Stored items

(** * graphics.hh: packed colours, vector arithmetic and the canvas

    A shallow embedding of [src/graphics.hh] (namespace [graphics]).

    Conventions of the embedding.
    - [unsigned] and [uint32_t] are 32 bits, [std::size_t] is 64 bits (LP64).
      Machine integers are values of [Z]; every wrap-around of the source is
      written out with [u32] (and [u8] for a conversion to [uint8_t]).
    - The storage of a canvas is a [list] of pixels.  A canvas that owns a
      [std::array] and a canvas that borrows through a [std::span] are both a
      window into that list, so that a view and its parent write to the same
      cells.
    - Pointer and index arithmetic is plain address arithmetic.  Reading or
      writing an element that lies outside the storage is undefined behaviour
      in C++; the embedding stops there with [Fault]/[None].
    - The loops of the source run on fuel where their trip count is not
      structurally evident; running out of fuel is a result of its own
      ([OutOfFuel]), distinct from a fault. *)

From Stdlib Require Import ZArith Lia String Ascii.
From stdpp Require Import base tactics option list.

Local Open Scope Z_scope.

(** ** Machine integers *)

Definition u8 (z : Z) : Z := z mod 2 ^ 8.
Definition u32 (z : Z) : Z := z mod 2 ^ 32.

(** The values of [uint8_t] and of [unsigned]. *)
Definition is_byte (z : Z) : Prop := 0 <= z < 2 ^ 8.
Definition is_unsigned (z : Z) : Prop := 0 <= z < 2 ^ 32.

(** [~std::size_t{}] *)
Definition size_max : Z := 2 ^ 64 - 1.

(** ** Packed colours *)

(** [return r | (g << 8) | (b << (2 * 8)) | 0xff'00'00'00;]
    The operands are promoted to [int]; no shift leaves its 31 value bits, and
    the last operand makes the expression [unsigned]. *)
Definition encode_rgb (r g b : Z) : Z :=
  u32 (Z.lor (Z.lor (Z.lor r (Z.shiftl g 8)) (Z.shiftl b (2 * 8))) 0xff000000).

(** [return { (color & 0x000000FF) >> (8*0), (color & 0x0000FF00) >> (8*1),
              (color & 0x00FF0000) >> (8*2) };]
    each component converted to [uint8_t]. *)
Definition decode_rgb (color : Z) : Z * Z * Z :=
  (u8 (Z.shiftr (Z.land color 0x000000FF) (8 * 0)),
   u8 (Z.shiftr (Z.land color 0x0000FF00) (8 * 1)),
   u8 (Z.shiftr (Z.land color 0x00FF0000) (8 * 2))).

(** The packing the interface documents: R | (G<<8) | (B<<16) | (0xFF<<24). *)
Definition packed (r g b : Z) : Z :=
  Z.lor (Z.lor (Z.lor r (Z.shiftl g 8)) (Z.shiftl b 16)) (Z.shiftl 0xFF 24).

Module colors.
Definition red : Z := encode_rgb 255 0 0.
Definition green : Z := encode_rgb 0 255 0.
Definition blue : Z := encode_rgb 0 0 255.
Module gruvbox.
Definition bg : Z := 0xff282828.
Definition fg : Z := 0xffb2dbeb.
End gruvbox.
End colors.

(** ** Output streams

    A stream is the sequence of characters written to it so far. *)

Definition ostream : Type := string.
(** [process_request_queue], from the call of [generate] to the end of the
    loop body.  The backend is opaque: the step takes the way its call
    ends.  A response it returns is a new object.  Without a unit in hand,
    or with an address that holds none, there is no such step. *)
Definition consumer_generate (outcome : Outcome) (s : State) : State * list Event :=
  match consumer s with
  | Generating client_request =>
      match client_requests s !! client_request with
      | None => (s, [])
      | Some u =>
          match outcome with
          | Generated r =>
              let '(api_response, responses1) := alloc r (api_responses s) in
              ({| queue := queue s;
                  response_cache := update (request_payload u) api_response (response_cache s);
                  handler_cnt := handler_cnt s;
                  client_requests :=
                    alter (complete api_response) client_request (client_requests s);
                  api_responses := responses1;
                  consumer := Polling |},
               [Invoked (request_payload u); Completed client_request api_response])
          | GeneratorException message =>
              let '(api_response, responses1) :=
                alloc (generate_default_api_response message 400%Z) (api_responses s) in
              ({| queue := queue s;
                  response_cache := response_cache s;
                  handler_cnt := handler_cnt s;
                  client_requests :=
                    alter (complete api_response) client_request (client_requests s);
                  api_responses := responses1;
                  consumer := Polling |},
               [Invoked (request_payload u); Completed client_request api_response])
          | OtherException =>
              ({| queue := queue s;
                  response_cache := response_cache s;
                  handler_cnt := handler_cnt s;
                  client_requests := client_requests s;
                  api_responses := api_responses s;
                  consumer := Failed client_request |},
               [Invoked (request_payload u)])
          end
      end
  | _ => (s, [])
  end.

(** *** Runs *)

Inductive Action :=
| Handle (request : Request) (request_payload : RequestPayload)
| ConsumerPoll
| ConsumerGenerate (outcome : Outcome).

Definition step (act : Action) (s : State) : State * list Event :=
  match act with
  | Handle request request_payload => handle_request request request_payload s
  | ConsumerPoll => consumer_poll s
  | ConsumerGenerate outcome => consumer_generate outcome s
  end.

(** Runs the actions in order and collects the events. *)
Fixpoint run (acts : list Action) (s : State) : State * list Event :=
  match acts with
  | [] => (s, [])
  | act :: acts' =>
      let '(s1, evs1) := step act s in
      let '(s2, evs2) := run acts' s1 in
      (s2, evs1 ++ evs2)
  end.

Definition exec (acts : list Action) : State * list Event :=
  run acts RequestHandler_init.

(** How often the result slot of the unit at [a] was written. *)
Fixpoint completions (a : nat) (trace : list Event) : nat :=
  match trace with
  | [] => 0
  | Completed a' _ :: trace' =>
      if decide (a' = a) then S (completions a trace') else completions a trace'
  | _ :: trace' => completions a trace'
  end.

End RequestHandler.

(** ** Well-formed queues *)

Section QueueInvariant.
Context {Item : Type} (item_id : Item → string).

(** The deque holds each identity at most once, the dict has an entry for
    exactly the identities of the deque, and each entry is filed under
    the identity of its item. *)
Definition queue_wf (q : ClientRequestQueue Item) : Prop :=
  NoDup (_queue q) ∧
  (∀ i, i ∈ _queue q ↔ is_Some (_client_items q !! i)) ∧
  (∀ i item, _client_items q !! i = Some item → item_id item = i).
End QueueInvariant.

(** ** Where a unit stands *)

Section Invariant.
Context {RequestPayload Key : Type} `{Countable Key} (key : RequestPayload → Key).
Implicit Types (s : State (RequestPayload:=RequestPayload) (Key:=Key)).
Implicit Types (heap : list (ClientRequest (RequestPayload:=RequestPayload))).
Implicit Types (trace : list (Event (RequestPayload:=RequestPayload))).

(** The unit at [a] is the queue's entry of some identity. *)
Definition pending (q : ClientRequestQueue nat) (a : nat) : Prop :=
  ∃ i, _client_items q !! i = Some a.

(** The consumer loop took the unit at [a] and has not completed it. *)
Definition held (c : Consumer) (a : nat) : Prop :=
  c = Generating a ∨ c = Failed a.

(** The unit at [a] exists, its slot is empty and its event is unset. *)
Definition unset heap (a : nat) : Prop :=
  ∃ u, heap !! a = Some u ∧ api_response u = None ∧ event u = false.

(** The unit at [a] has the response at [l] in its slot and its event is
    set. *)
Definition completed_with heap (a l : nat) : Prop :=
  ∃ u, heap !! a = Some u ∧ api_response u = Some l ∧ event u = true.

(** 1 if the event of the unit at [a] is set, 0 if not. *)
Definition fired heap (a : nat) : nat :=
  match heap !! a with
  | Some u => if event u then 1 else 0
  | None => 0
  end.

(** The unit at [a] was handed to [put_or_exchange]. *)
Definition submitted (a : nat) trace : Prop :=
  ∃ i, Appended i a ∈ trace ∨ ∃ old, Exchanged i a old ∈ trace.

(** What holds of every state the handler reaches. *)
Definition Inv s : Prop :=
  queue_wf (item_id (client_requests s)) (queue s) ∧
  (∀ a, pending (queue s) a → unset (client_requests s) a) ∧
  (∀ a, held (consumer s) a →
        unset (client_requests s) a ∧ ¬ pending (queue s) a) ∧
  consumer s ≠ Broken ∧
  (∀ a u, consumer s = Generating a → client_requests s !! a = Some u →
          response_cache s !! key (request_payload u) = None) ∧
  (∀ k l, response_cache s !! k = Some l → l < length (api_responses s)).

(** What holds of a reached state and the trace that led to it: a slot
    was written once if the event is set and never otherwise; a submitted
    unit is completed, pending or held; a unit whose call returned from
    the cache is none of the three. *)
Definition TraceInv s trace : Prop :=
  (∀ a, completions a trace = fired (client_requests s) a) ∧
  (∀ a, submitted a trace →
        (∃ l, completed_with (client_requests s) a l) ∨
        pending (queue s) a ∨ held (consumer s) a) ∧
  (∀ a l, Returned a l ∈ trace →
          unset (client_requests s) a ∧ ¬ pending (queue s) a ∧ ¬ held (consumer s) a).
End Invariant.

(** ** Letting the consumer loop run *)

(** [n] turns of the consumer loop, each a turn of [get] and, if it is
    called, a backend call that ends in [outcome]. *)
Fixpoint drain {RequestPayload : Type} (outcome : Outcome) (n : nat)
  : list (Action (RequestPayload:=RequestPayload)) :=
  match n with
  | O => []
  | S n' => ConsumerPoll :: ConsumerGenerate outcome :: drain outcome n'
  end.

(** ** Order in the deque *)

(** [A] is in the deque and [B] is not in front of it. *)
Definition precedes (A B : string) (fifo : list string) : Prop :=
  ∃ front back, fifo = front ++ A :: back ∧ B ∉ front.

(** ** A handler to run *)

(** Payloads that are their own fingerprint. *)
Definition fingerprint (p : string) : string := p.

Definition bearer (credentials remote : string) : Request :=
  {| _headers := [("authorization", "Bearer " +:+ credentials)];
     client := {| host := remote; port := 0 |} |}.

Definition alice : Request := bearer "alice" "10.0.0.1".
Definition bob : Request := bearer "bob" "10.0.0.2".

Definition anonymous : Request :=
  {| _headers := [("accept", "*/*")]; client := {| host := "10.0.0.3"; port := 0 |} |}.

Definition basic : Request :=
  {| _headers := [("authorization", "Basic dXNlcg==")];
     client := {| host := "10.0.0.4"; port := 0 |} |}.

Definition answer : ApiResponse :=
  {| status := 200; generated_text := "done"; is_cached_response := false |}.

(** One call served by the backend, its response cached. *)
Definition served_once : list (Action (RequestPayload:=string)) :=
  [Handle alice "p"; ConsumerPoll; ConsumerGenerate (Generated answer)].

(** ** Counting calls *)

(** How many of the actions are calls of [handle_request]. *)
Fixpoint handled {RequestPayload : Type}
    (acts : list (Action (RequestPayload:=RequestPayload))) : nat :=
  match acts with
  | [] => 0
  | Handle _ _ :: acts' => S (handled acts')
  | _ :: acts' => handled acts'
  end.

(** ** Counting events *)

Section Counting.
Context {RequestPayload : Type}.

Definition is_appended (e : Event (RequestPayload:=RequestPayload)) : bool :=
  match e with Appended _ _ => true | _ => false end.

Definition is_dequeued (e : Event (RequestPayload:=RequestPayload)) : bool :=
  match e with Dequeued _ _ => true | _ => false end.

Definition is_invoked (e : Event (RequestPayload:=RequestPayload)) : bool :=
  match e with Invoked _ => true | _ => false end.

(** How many events of a kind a trace has. *)
Fixpoint count_events (kind : Event (RequestPayload:=RequestPayload) → bool)
    (trace : list (Event (RequestPayload:=RequestPayload))) : nat :=
  match trace with
  | [] => 0
  | e :: trace' => (if kind e then 1 else 0) + count_events kind trace'
  end.

(** 1 while the consumer loop holds a unit for which the backend is still
    to answer. *)
Definition generating (c : Consumer) : nat :=
  match c with Generating _ => 1 | _ => 0 end.
End Counting.

(** ** Calls in a row *)

(** One call of [handle_request] after the other, none of them resumed and
    no turn of the consumer loop in between. *)
Definition calls {RequestPayload : Type} (rqs : list (Request * RequestPayload))
  : list (Action (RequestPayload:=RequestPayload)) :=
  (λ c, Handle c.1 c.2) <$> rqs.

(** ** More callers *)

(** A second caller without credentials, on another host. *)
Definition visitor : Request :=
  {| _headers := []; client := {| host := "10.0.0.9"; port := 0 |} |}.

(** Two callers whose credentials and hosts differ and whose identities do
    not. *)
Definition carol : Request := bearer "tok1" "0.0.0.1".
Definition dave : Request := bearer "tok" "10.0.0.1".

(** * Properties *)

(** ** Identity of a client *)

Lemma startswith_app (p s : string) : startswith (p +:+ s) p = true.
Proof.
  unfold startswith. induction p as [|c p IH]; simpl.
  - by destruct s.
  - destruct (Ascii.ascii_dec c c) as [_|Hne]; [exact IH | by destruct Hne].
Qed.

Lemma slice_from_app (p s : string) : slice_from (String.length p) (p +:+ s) = s.
Proof. induction p as [|c p IH]; simpl; [done | exact IH]. Qed.

(** C9: a request without an [authorization] header has the empty identity,
    and so has one whose header is not a Bearer credential; a request with
    the header [Bearer c] has the identity [c] followed by the remote host. *)
Theorem get_client_id_credentials (request : Request) :
  (headers_get "authorization" (_headers request) = None →
   get_client_id request = "") ∧
  (∀ credentials : string,
     headers_get "authorization" (_headers request) = Some ("Bearer " +:+ credentials) →
     get_client_id request = credentials +:+ host (client request)) ∧
  (∀ auth_header : string,
     headers_get "authorization" (_headers request) = Some auth_header →
     startswith auth_header "Bearer " = false →
     get_client_id request = "").
Proof.
  unfold get_client_id. split; [|split].
  - by intros ->.
  - intros credentials ->.
    rewrite startswith_app.
    exact (f_equal (λ c, c +:+ host (client request)) (slice_from_app "Bearer " credentials)).
  - by intros auth_header -> ->.
Qed.

(** ** The coalescing queue *)

Section QueueProperties.
Context {Item : Type} (item_id : Item → string).
Implicit Types (q : ClientRequestQueue Item) (item : Item) (i : string).

Lemma queue_wf_init : queue_wf item_id ClientRequestQueue_init.
Proof.
  split; [constructor | split].
  - intros i. simpl. rewrite lookup_empty. split.
    + by intros ?%elem_of_nil.
    + by intros [? ?].
  - intros i item. simpl. by rewrite lookup_empty.
Qed.

Lemma put_or_exchange_exchanged q item :
  (put_or_exchange item_id item q).1 = _client_items q !! item_id item.
Proof. unfold put_or_exchange. by destruct (_client_items q !! item_id item). Qed.

Lemma put_or_exchange_items q item :
  _client_items (put_or_exchange item_id item q).2
  = <[item_id item := item]> (_client_items q).
Proof. unfold put_or_exchange. by destruct (_client_items q !! item_id item). Qed.

Lemma put_or_exchange_queue q item :
  _queue (put_or_exchange item_id item q).2
  = match _client_items q !! item_id item with
    | Some _ => _queue q
    | None => _queue q ++ [item_id item]
    end.
Proof. unfold put_or_exchange. by destruct (_client_items q !! item_id item). Qed.

Lemma put_or_exchange_wf q item :
  queue_wf item_id q → queue_wf item_id (put_or_exchange item_id item q).2.
Proof.
  intros (Hnd & Hdom & Hid).
  unfold queue_wf.
  rewrite put_or_exchange_items, put_or_exchange_queue.
  destruct (_client_items q !! item_id item) as [old|] eqn:Hold.
  - split; [done | split].
    + intros i. rewrite Hdom. destruct (decide (item_id item = i)) as [<-|Hne].
      * rewrite lookup_insert_eq, Hold. split; eauto.
      * by rewrite lookup_insert_ne.
    + intros i x. destruct (decide (item_id item = i)) as [<-|Hne].
      * rewrite lookup_insert_eq. by intros [= <-].
      * rewrite lookup_insert_ne by done. apply Hid.
  - assert (item_id item ∉ _queue q) as Hfresh.
    { rewrite Hdom, Hold. by intros [? ?]. }
    split; [|split].
    + apply NoDup_app. split; [done | split].
      * intros i Hi ->%list_elem_of_singleton. by apply Hfresh.
      * apply NoDup_singleton.
    + intros i. rewrite elem_of_app, list_elem_of_singleton, Hdom.
      destruct (decide (item_id item = i)) as [<-|Hne].
      * rewrite lookup_insert_eq. split; eauto.
      * rewrite lookup_insert_ne by done. split; [|by left].
        intros [?| ->]; [done | by destruct Hne].
    + intros i x. destruct (decide (item_id item = i)) as [<-|Hne].
      * rewrite lookup_insert_eq. by intros [= <-].
      * rewrite lookup_insert_ne by done. apply Hid.
Qed.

• [Task]:
From the first line of the records above to the line that contains "Definition decode_rgb (color", quote each line exactly.

• [Response box]:
(** * graphics.hh: packed colours, vector arithmetic and the canvas

    A shallow embedding of [src/graphics.hh] (namespace [graphics]).

    Conventions of the embedding.
    - [unsigned] and [uint32_t] are 32 bits, [std::size_t] is 64 bits (LP64).
      Machine integers are values of [Z]; every wrap-around of the source is
      written out with [u32] (and [u8] for a conversion to [uint8_t]).
    - The storage of a canvas is a [list] of pixels.  A canvas that owns a
      [std::array] and a canvas that borrows through a [std::span] are both a
      window into that list, so that a view and its parent write to the same
      cells.
    - Pointer and index arithmetic is plain address arithmetic.  Reading or
      writing an element that lies outside the storage is undefined behaviour
      in C++; the embedding stops there with [Fault]/[None].
    - The loops of the source run on fuel where their trip count is not
      structurally evident; running out of fuel is a result of its own
      ([OutOfFuel]), distinct from a fault. *)

From Stdlib Require Import ZArith Lia String Ascii.
From stdpp Require Import base tactics option list.

Local Open Scope Z_scope.

(** ** Machine integers *)

Definition u8 (z : Z) : Z := z mod 2 ^ 8.
Definition u32 (z : Z) : Z := z mod 2 ^ 32.

(** The values of [uint8_t] and of [unsigned]. *)
Definition is_byte (z : Z) : Prop := 0 <= z < 2 ^ 8.
Definition is_unsigned (z : Z) : Prop := 0 <= z < 2 ^ 32.

(** [~std::size_t{}] *)
Definition size_max : Z := 2 ^ 64 - 1.

(** ** Packed colours *)

(** [return r | (g << 8) | (b << (2 * 8)) | 0xff'00'00'00;]
    The operands are promoted to [int]; no shift leaves its 31 value bits, and
    the last operand makes the expression [unsigned]. *)
Definition encode_rgb (r g b : Z) : Z :=
  u32 (Z.lor (Z.lor (Z.lor r (Z.shiftl g 8)) (Z.shiftl b (2 * 8))) 0xff000000).

(** [return { (color & 0x000000FF) >> (8*0), (color & 0x0000FF00) >> (8*1),
              (color & 0x00FF0000) >> (8*2) };]
    each component converted to [uint8_t]. *)
Definition decode_rgb (color : Z) : Z * Z * Z :=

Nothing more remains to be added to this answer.